Pope Francis has insisted that the Church accompany those who identify as transgender, provide them with loving pastoral care and respect their dignity. On the other hand, Francis has consistently condemned gender ideology, recently calling it “the ugliest ideology of our time” (March 2024 address). To be clear, the Catholic Church opposes any form of hatred, violence or unjust discrimination towards transgender individuals. Persons who identify as transgender are created and loved by God, and Christians are called to love them with the love of Christ. Even so, the Church must always “speak the truth in love” (Eph 4:15), and today it must speak the truth about gender ideology because this movement is causing serious harm to individuals, families and society.
Gender ideology, like any ideology, begins with a false set of ideas and then dogmatically insists upon these ideas despite evidence to the contrary. In this case, supporters maintain that in persons suffering from gender dysphoria there is, in reality, a misalignment between their internal gender identity and their biological sex that must be fixed. Advocates believe that a person’s subjective feeling of being male or female or non-binary is what really matters, even if it is incongruent with the person’s biological sex. Sex is no longer recognized as a given of nature but rather seen as a social construct that can be chosen. Since gender ideology contends that a person can be born in the wrong body, proponents support a person with gender dysphoria transitioning to appear as the sex that is consistent with their internal gender identity, including going by a new name, dressing as the opposite sex, receiving hormonal treatments and undergoing sex-change surgeries.
How is the Church to respond to gender ideology? God has not left us orphans in the world but reveals to us fundamental truths about Himself, the world and the human person. These revealed truths are communicated in Scripture and Tradition and are authoritatively interpreted by the Magisterium under the guidance of the Holy Spirit. Theology is the discipline that studies this divine revelation and, in the case at hand, can draw upon revealed truth to challenge gender ideology’s false assumptions and misguided solutions to the problem of gender dysphoria.
Theologians have always looked to Genesis to understand God’s creative design for the world and humankind (Gen 1-2). Genesis reveals that God created everything good (Gen 1:4,10,12,18,21,25,31) and made human beings in His own image and likeness as the culmination of His creative work (Gen 1:26-27).
Genesis also reveals that God created the human person as a living being composed of both material and spiritual elements (Gen 2:7). As the Catechism of the Catholic Church puts it, “Man, though made of body and soul, is a unity. … Spirit and matter, in man, are not two natures united, but rather their union forms a single nature” (CCC 364-365). The Church has always rejected dualistic accounts of human nature: the human person is not a soul in a body, and does not merely have a body, but rather the human person is both body and soul, inseparably united. Gender ideology essentially presents a false dualistic account of a male soul in a female body or a female soul in a male body contrary to divine revelation.

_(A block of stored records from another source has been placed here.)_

(* ===== verification/Liquidate.v ===== *)
(** * Liquidation ([programs/fusd-core/src/instructions/liquidate.rs])

    The permissionless liquidation of an under-collateralised position through
    the loss-absorption waterfall, one definition per phase of the handler, and
    the draw cap of the global backstop ([global_backstop.rs]). *)

From S2P Require Import Prelude MachineInt FixedPoint Interest Redistribution ReactorMath Recovery.
From S2P Require Import SupplyTransition Cdp State Token Accrual Bucket Reactor PositionOps.

Open Scope Z_scope.

(** [global_backstop.rs] *)
Definition draw_available (reserve : GlobalBackstopReserve) (market_global_contributed
    market_global_drawn market_debt reserve_balance : Z) : Z :=
  let contribution_arm := sat_add128 (draw_base_allowance reserve)
    (sat_mul128 market_global_contributed (draw_k_bps reserve) / 10000) in
  let ceiling_arm := sat_mul128 reserve_balance (draw_ceiling_share_bps reserve) / 10000 in
  let debt_arm := sat_mul128 market_debt (draw_debt_share_bps reserve) / 10000 in
  let cap := Z.min (Z.min contribution_arm ceiling_arm) debt_arm in
  Z.min (sat_sub cap market_global_drawn) reserve_balance.

Section liquidate.
Context {U : U256} {R : Runtime}.

Record LiqAccounts := mkLiqAccounts {
  lk_liquidator : Pubkey;
  lk_position : Pubkey;
  lk_coll_ata : Pubkey;
  lk_backstop_vault : option Pubkey;
}.

Record Liq := mkLiq {
  lq_market : Market;
  lq_position : Position;
  lq_pool : ReactorPool;
  lq_grid : list Z;
  lq_bitmap : RedemptionBitmap;
  lq_buffer : InsuranceBuffer;
  lq_backstop : option GlobalBackstopReserve;
  lq_ledger : ledger;
}.

#[export] Instance Liq_fields : Fields Liq := fun x =>
  mkLiq (lq_market x) (lq_position x) (lq_pool x) (lq_grid x) (lq_bitmap x) (lq_buffer x)
    (lq_backstop x) (lq_ledger x).

(** Liquidation prices off the HIGH price, on a fresh oracle, outside the grace and
    divergence windows. *)
Definition liq_price_guards (clk : Clock) (m : Market) : result Error unit :=
  _ ← check ((0 <? spot m) && (0 <? debt_spot m)) FusdError.OracleUnavailable;
  _ ← check (fresh_price clk m) FusdError.StalePrice;
  _ ← check (liq_grace_until m <=? slot clk) FusdError.LiquidationGracePeriod;
  check (liq_divergence_until m <=? slot clk) FusdError.OracleDivergent.

(** Remove the victim from the aggregates and split its collateral by the collar. *)
Definition liq_remove_victim (m : Market) (p : Position)
    : result Error (Market * Position * Z) :=
  let debt := recorded_debt p in
  ts ← math (checked_sub128 (total_stakes m) (stake p));
  let m := m <| total_stakes := ts |> in
  tc ← math (checked_sub128 (total_collateral m) (ink p));
  let m := m <| total_collateral := tc |> in
  '(seize_coll, surplus_coll) ← math (seize_collateral (ink p) debt (debt_spot m) (liq_bonus_bps m));
  if 0 <? surplus_coll then
    cs ← math (checked_add64 (coll_surplus p) surplus_coll);
    tcs ← math (checked_add64 (total_coll_surplus m) surplus_coll);
    Ok (m <| total_coll_surplus := tcs |>, p <| coll_surplus := cs |>, seize_coll)
  else Ok (m, p, seize_coll).

(** What the backstop may contribute: 0 unless both of its accounts are given. *)
Definition liq_global_available (k : LiqAccounts) (m : Market) (bs : option GlobalBackstopReserve)
    (l : ledger) : result Error Z :=
  match bs, lk_backstop_vault k with
  | Some bs, Some vault =>
      _ ← check (bool_decide (vault = bs_fusd_vault bs)) FusdError.InvalidRecipient;
      Ok (draw_available bs (global_contributed m) (global_drawn m) (agg_recorded_debt m)
            (tok_amount l vault))
  | _, _ => Ok 0
  end.

(** Tier 1: offset against the Reactor Pool. *)
Definition liq_reactor (x : Liq) (offset_present coll_sp : Z) : result Error Liq :=
  if 0 <? offset_present then
    let m := lq_market x in
    let pool := lq_pool x in
    '(ps, grid) ← map_err reactor.map_reactor_err
      (offset (reactor.pool_state pool) (lq_grid x) REACTOR_MAX_SCALES offset_present coll_sp);
    offset_u64 ← math (try_u64 offset_present);
    l ← cpi (token_burn (lq_ledger x) fusd_mint (rp_fusd_vault pool)
              (reactor_pda (collateral_mint m)) offset_u64);
    l ← (if 0 <? coll_sp then
           coll_sp_u64 ← math (try_u64 coll_sp);
           cpi (token_transfer l (collateral_vault m) (rp_coll_vault pool)
                  (market_pda (collateral_mint m)) coll_sp_u64)
         else Ok l);
    Ok (x <| lq_pool := reactor.write_back pool ps |> <| lq_grid := grid |> <| lq_ledger := l |>)
  else Ok x.

(** Tier 2: redistribute the remainder to the other positions. *)
Definition liq_redistribute (m : Market) (redist_debt coll_r : Z) : result Error Market :=
  rs ← map_err redist.map_redist_err (redistribute (redist.state m) (total_stakes m) coll_r redist_debt);
  let m := redist.write_state m rs in
  tc ← math (checked_add128 (total_collateral m) coll_r);
  Ok (m <| total_collateral := tc |>).

(** Tier 3: the local buffer burns its own fUSD. *)
Definition liq_buffer (x : Liq) (amount : Z) : result Error Liq :=
  if 0 <? amount then
    let buf := lq_buffer x in
    buf_u64 ← math (try_u64 amount);
    l ← cpi (token_burn (lq_ledger x) fusd_mint (ib_fusd_vault buf)
              (buffer_pda (collateral_mint (lq_market x))) buf_u64);
    absorbed ← math (checked_add128 (ib_total_absorbed buf) amount);
    Ok (x <| lq_ledger := l |> <| lq_buffer := buf <| ib_total_absorbed := absorbed |> |>)
  else Ok x.

(** Tier 3.5: the backstop burns its own fUSD, within its draw cap. *)
Definition liq_backstop (k : LiqAccounts) (x : Liq) (amount : Z) : result Error Liq :=
  if 0 <? amount then
    glob_u64 ← math (try_u64 amount);
    bs ← no_panic (lq_backstop x);
    vault ← no_panic (lk_backstop_vault k);
    l ← cpi (token_burn (lq_ledger x) fusd_mint vault backstop_pda glob_u64);
    drawn ← math (checked_add128 (global_drawn (lq_market x)) amount);
    absorbed ← math (checked_add128 (bs_total_absorbed bs) amount);
    Ok (x <| lq_ledger := l |> <| lq_market := (lq_market x) <| global_drawn := drawn |> |>
          <| lq_backstop := Some (bs <| bs_total_absorbed := absorbed |>) |>)
  else Ok x.

(** Tier 4: un-homed debt shuts the market down, first reason wins. *)
Definition liq_unhomed (m : Market) (amount : Z) : Market :=
  if 0 <? amount then
    let m := if shutdown_reason m =? SHUTDOWN_REASON_NONE
             then m <| shutdown_reason := SHUTDOWN_REASON_UNHOMED_BAD_DEBT |> else m in
    if negb (shutdown m) then m <| shutdown := true |> else m
  else m.

(** The remainder after the pool: redistribution, or the protocol tiers. *)
Definition liq_remainder (k : LiqAccounts) (x : Liq) (split : Absorption) (coll_r : Z)
    : result Error Liq :=
  if 0 <? ab_redist split then
    m ← liq_redistribute (lq_market x) (ab_redist split) coll_r;
    Ok (x <| lq_market := m |>)
  else if (0 <? ab_buffer split) || (0 <? ab_global split) || (0 <? ab_unhomed split) then
    coll_r_u64 ← math (try_u64 coll_r);
    pc ← math (checked_add64 (protocol_collateral (lq_market x)) coll_r_u64);
    let x := x <| lq_market := (lq_market x) <| protocol_collateral := pc |> |> in
    x ← liq_buffer x (ab_buffer split);
    x ← liq_backstop k x (ab_global split);
    Ok (x <| lq_market := liq_unhomed (lq_market x) (ab_unhomed split) |>)
  else Ok x.

(** The system snapshots of the stake formula. *)
Definition liq_snapshots (m : Market) : Market :=
  m <| total_stakes_snapshot := total_stakes m |>
    <| total_collateral_snapshot := if total_stakes m =? 0 then 0 else total_collateral m |>.

(** Pay the SOL bond and zero the victim. *)
Definition liq_close_victim (k : LiqAccounts) (m : Market) (p : Position) (l : ledger)
    : result Error (Position * ledger) :=
  let bond := pos_reserve_lamports p in
  l ← (if 0 <? bond then cpi (lamport_transfer l (lk_position k) (lk_liquidator k) bond) else Ok l);
  let p := p <| recorded_debt := 0 |> in
  let p := set_ink p 0 in
  Ok (p <| stake := 0 |> <| pos_reserve_lamports := 0 |>
        <| redist_l_coll_snapshot := l_coll m |> <| redist_l_art_snapshot := l_art m |>, l).

(** [has_one = collateral_mint], [token::mint], [token::authority = liquidator] *)
Definition liq_constraints (k : LiqAccounts) (x : Liq) : result Error unit :=
  _ ← constraint (bool_decide (pos_collateral_mint (lq_position x) = collateral_mint (lq_market x)));
  ata_constraints (lq_ledger x) (lk_coll_ata k) (collateral_mint (lq_market x)) (lk_liquidator k).

Definition liquidate (clk : Clock) (k : LiqAccounts) (x : Liq) : result Error Liq :=
  _ ← liq_constraints k x;
  let now := unix_timestamp clk in
  let vault := collateral_vault (lq_market x) in
  m ← accrue (lq_market x) now;
  _ ← liq_price_guards clk m;
  let art_before := recorded_debt (lq_position x) in
  old_weighted ← weighted (lq_position x);
  p ← realize m (lq_position x) now;
  let debt := recorded_debt p in
  _ ← check (0 <? debt) FusdError.PositionHealthy;
  _ ← check (negb (is_healthy (ink p) debt (debt_spot m) (mcr_bps m))) FusdError.PositionHealthy;
  '(m, p, seize_coll) ← liq_remove_victim m p;
  gas ← math (checked_mul128 seize_coll (liq_gas_comp_bps m));
  let gas_comp := gas / 10000 in
  distributable ← no_panic (checked_sub128 seize_coll gas_comp);
  global_available ← liq_global_available k m (lq_backstop x) (lq_ledger x);
  let split := absorb debt (rp_total_deposits (lq_pool x)) (0 <? total_stakes m)
                 (tok_amount (lq_ledger x) (ib_fusd_vault (lq_buffer x))) global_available in
  sd ← math (supply_liquidate (agg_recorded_debt m) (bad_debt m) (ab_reactor split) (ab_redist split)
               (ab_buffer split) (ab_global split) (ab_unhomed split));
  let m := m <| agg_recorded_debt := ld_new_agg sd |> <| bad_debt := ld_new_bad sd |> in
  coll_sp ← math (mul_div_floor distributable (ab_reactor split) debt);
  coll_r ← no_panic (checked_sub128 distributable coll_sp);
  l ← (if 0 <? gas_comp then
         gas_comp_u64 ← math (try_u64 gas_comp);
         cpi (token_transfer (lq_ledger x) vault (lk_coll_ata k) (market_pda (collateral_mint m))
                gas_comp_u64)
       else Ok (lq_ledger x));
  let x := x <| lq_market := m |> <| lq_position := p |> <| lq_ledger := l |> in
  x ← liq_reactor x (ab_reactor split) coll_sp;
  x ← liq_remainder k x split coll_r;
  let m := liq_snapshots (lq_market x) in
  '(p, l) ← liq_close_victim k m (lq_position x) (lq_ledger x);
  m ← reweight m p old_weighted;
  '(bm, p) ← reconcile (lq_bitmap x) m p art_before;
  _ ← assert_collateral_vault_sufficiency l vault m;
  Ok (x <| lq_market := m |> <| lq_position := p |> <| lq_bitmap := bm |> <| lq_ledger := l |>).

End liquidate.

Genesis further indicates that God created the human person as male or female (Gen 1:27). Just as a human person is necessarily composed of both body and soul, so too the person is sexually differentiated as either male or female. Being male or female is not like a garment that one can take on or off, but rather is constitutive of the person. Contrary to the tenets of gender ideology, God did not create non-binary, third sex or gender-fluid beings, but rather a binary complement of male and female. Moreover, the sexual differences between a man and a woman are complementary, reciprocal and ordered toward marriage and family life. Jesus Himself affirms that God’s creative purpose in making human beings male and female is for the sake of marriage (Matt 19:3-6). Gender ideology erases the innate distinctions between men and women and therefore indirectly opposes God’s design for marriage and family.
All of creation, including our being created male or female, is a gift from God and an expression of His will. God entrusts the entire world to man as a steward, including his own being (see Gen 1:26-29, 2:15-20), but man is not absolute lord and master over it, for, “The earth is the Lord’s and the fullness thereof, the world and those who dwell therein” (Ps 24:1). Gender ideology disregards the natural created order established by God and crosses an impermissible boundary in advocating for medical interventions that manipulate the human body to appear as the opposite sex. This is a grave violation of the dignity of the human person and their bodily integrity (see USCCB’s 2023 Doctrinal Note on the Moral Limits to Technological Manipulation of the Human Body). These technological manipulations echo the age-old temptation of Adam and Eve to make themselves God by transgressing the limits of freedom (Gen 3:1-7).
The Christian faith reveals that gender ideology is a harmful and dangerous movement that should be strenuously resisted because it opposes God’s creative will and is contrary to the dignity and true good of the human person.